Records supplied section start

Lemma setMenuState_open (btn menu : nat) (open : bool) (w : world) :
  is_Some (Dom.data btn w) -> is_Some (Dom.data menu w) ->
  menu_open menu (Part000.setMenuState btn menu open w) = open.
Proof.
  intros Hb Hm. apply menu_open_of. apply (setMenuState_attrs btn menu open w Hb Hm).
Qed.

Lemma setMenuState_closed (btn menu : nat) (w : world) :
  is_Some (Dom.data btn w) -> is_Some (Dom.data menu w) ->
  menu_closed btn menu (Part000.setMenuState btn menu false w).
Proof.
  intros Hb Hm. destruct (setMenuState_attrs btn menu false w Hb Hm) as [H1 H2].
  split; [exact H1|split; [exact H2|]].
  intros b Hbody.
  rewrite (body_shape w _ (same_shape_setMenuState btn menu false w)) in Hbody.
  apply (setMenuState_body btn menu false w b Hbody).
Qed.

(** What a click listener of part_000 or part_001 runs. *)
Lemma run_of_click_code (c : copy) (btn menu : nat) (l : listener) (ev : env) (w : world) :
  c <> MainCopy -> click_code_ok c btn menu l ->
  exists open, run_of c (l_fn l) (l_code l) ev w = Part000.setMenuState btn menu open w.
Proof.
  intros Hc [[Hcode|[_ Hcode]] _]; rewrite Hcode.
  - exists (negb (menu_open menu w)). destruct c; [congruence|reflexivity|reflexivity].
  - exists false. destruct c; [congruence|reflexivity|reflexivity].
Qed.

Lemma same_shape_on (t : target) (ty : string) (h : nat * closure) (opts : option options)
    (w : world) :
  same_shape w (Shared.on t ty h opts w).
Proof. apply same_shape_same_dom; apply doc_on. Qed.

Lemma same_shape_init (c : copy) (ev : env) (w : world) :
  same_shape w (initHeaderBehaviors_of c ev w).
Proof.
  destruct c; simpl.
  - unfold MainJs.initHeaderBehaviors, fresh. cbv beta iota zeta.
    set (header := Dom.querySelector (Simple (Attr "data-header")) w).
    set (w2 := Shared.on Window "scroll" _ None _).
    assert (H2 : same_shape w w2).
    { eapply same_shape_trans; [|apply same_shape_on]. apply same_shape_same_dom; reflexivity. }
    assert (H3 : same_shape w (MainJs.onScroll header ev w2)).
    { eapply same_shape_trans; [exact H2|].
      apply (same_shape_run MainCopy 0 (OnScroll header) ev w2). }
    destruct (Dom.querySelector (Simple (Attr "data-mobile-btn")) w) as [b|];
      [destruct (Dom.querySelector (Simple (Attr "data-mobile-menu")) w) as [m|]|];
      try exact H3.
    eapply same_shape_trans; [exact H3|].
    eapply same_shape_trans; [|apply same_shape_on]. apply same_shape_same_dom; reflexivity.
  - destruct (part000_init_parts ev w) as (Hd & Hdt & _).
    eapply same_shape_trans; [|apply same_shape_same_dom; eassumption].
    apply (same_shape_run Part000Copy 0 (UpdateCondensedState _) ev w).
  - destruct (part000_init_parts ev w) as (Hd & Hdt & _).
    eapply same_shape_trans; [|apply same_shape_same_dom; eassumption].
    apply (same_shape_run Part000Copy 0 (UpdateCondensedState _) ev w).
Qed.

Lemma same_shape_click (c : copy) (ev : env) (e : nat) (w : world) :
  same_shape w (click_of c ev e w).
Proof. rewrite click_of_dispatch. fold (run_of c). apply same_shape_dispatch. Qed.

Lemma same_shape_clicks (c : copy) (evs : list (env * nat)) (w : world) :
  same_shape w (clicks c evs w).
Proof. unfold clicks. apply same_shape_fold. intros w' x. apply same_shape_click. Qed.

Records supplied section end

- Activity -
Your job here is to copy the entries above exactly.

- Response -
Lemma setMenuState_open (btn menu : nat) (open : bool) (w : world) :
  is_Some (Dom.data btn w) -> is_Some (Dom.data menu w) ->
  menu_open menu (Part000.setMenuState btn menu open w) = open.
Proof.
  intros Hb Hm. apply menu_open_of. apply (setMenuState_attrs btn menu open w Hb Hm).
Qed.

Lemma setMenuState_closed (btn menu : nat) (w : world) :
  is_Some (Dom.data btn w) -> is_Some (Dom.data menu w) ->
  menu_closed btn menu (Part000.setMenuState btn menu false w).
Proof.
  intros Hb Hm. destruct (setMenuState_attrs btn menu false w Hb Hm) as [H1 H2].
  split; [exact H1|split; [exact H2|]].
  intros b Hbody.
  rewrite (body_shape w _ (same_shape_setMenuState btn menu false w)) in Hbody.
  apply (setMenuState_body btn menu false w b Hbody).
Qed.

(** What a click listener of part_000 or part_001 runs. *)
Lemma run_of_click_code (c : copy) (btn menu : nat) (l : listener) (ev : env) (w : world) :
  c <> MainCopy -> click_code_ok c btn menu l ->
  exists open, run_of c (l_fn l) (l_code l) ev w = Part000.setMenuState btn menu open w.
Proof.
  intros Hc [[Hcode|[_ Hcode]] _]; rewrite Hcode.
  - exists (negb (menu_open menu w)). destruct c; [congruence|reflexivity|reflexivity].
  - exists false. destruct c; [congruence|reflexivity|reflexivity].
Qed.

Lemma same_shape_on (t : target) (ty : string) (h : nat * closure) (opts : option options)
    (w : world) :
  same_shape w (Shared.on t ty h opts w).
Proof. apply same_shape_same_dom; apply doc_on. Qed.

Lemma same_shape_init (c : copy) (ev : env) (w : world) :
  same_shape w (initHeaderBehaviors_of c ev w).
Proof.
  destruct c; simpl.
  - unfold MainJs.initHeaderBehaviors, fresh. cbv beta iota zeta.
    set (header := Dom.querySelector (Simple (Attr "data-header")) w).
    set (w2 := Shared.on Window "scroll" _ None _).
    assert (H2 : same_shape w w2).
    { eapply same_shape_trans; [|apply same_shape_on]. apply same_shape_same_dom; reflexivity. }
    assert (H3 : same_shape w (MainJs.onScroll header ev w2)).
    { eapply same_shape_trans; [exact H2|].
      apply (same_shape_run MainCopy 0 (OnScroll header) ev w2). }
    destruct (Dom.querySelector (Simple (Attr "data-mobile-btn")) w) as [b|];
      [destruct (Dom.querySelector (Simple (Attr "data-mobile-menu")) w) as [m|]|];
      try exact H3.
    eapply same_shape_trans; [exact H3|].
    eapply same_shape_trans; [|apply same_shape_on]. apply same_shape_same_dom; reflexivity.
  - destruct (part000_init_parts ev w) as (Hd & Hdt & _).
    eapply same_shape_trans; [|apply same_shape_same_dom; eassumption].
    apply (same_shape_run Part000Copy 0 (UpdateCondensedState _) ev w).
  - destruct (part000_init_parts ev w) as (Hd & Hdt & _).
    eapply same_shape_trans; [|apply same_shape_same_dom; eassumption].
    apply (same_shape_run Part000Copy 0 (UpdateCondensedState _) ev w).
Qed.

Lemma same_shape_click (c : copy) (ev : env) (e : nat) (w : world) :
  same_shape w (click_of c ev e w).
Proof. rewrite click_of_dispatch. fold (run_of c). apply same_shape_dispatch. Qed.

Lemma same_shape_clicks (c : copy) (evs : list (env * nat)) (w : world) :
  same_shape w (clicks c evs w).
Proof. unfold clicks. apply same_shape_fold. intros w' x. apply same_shape_click. Qed.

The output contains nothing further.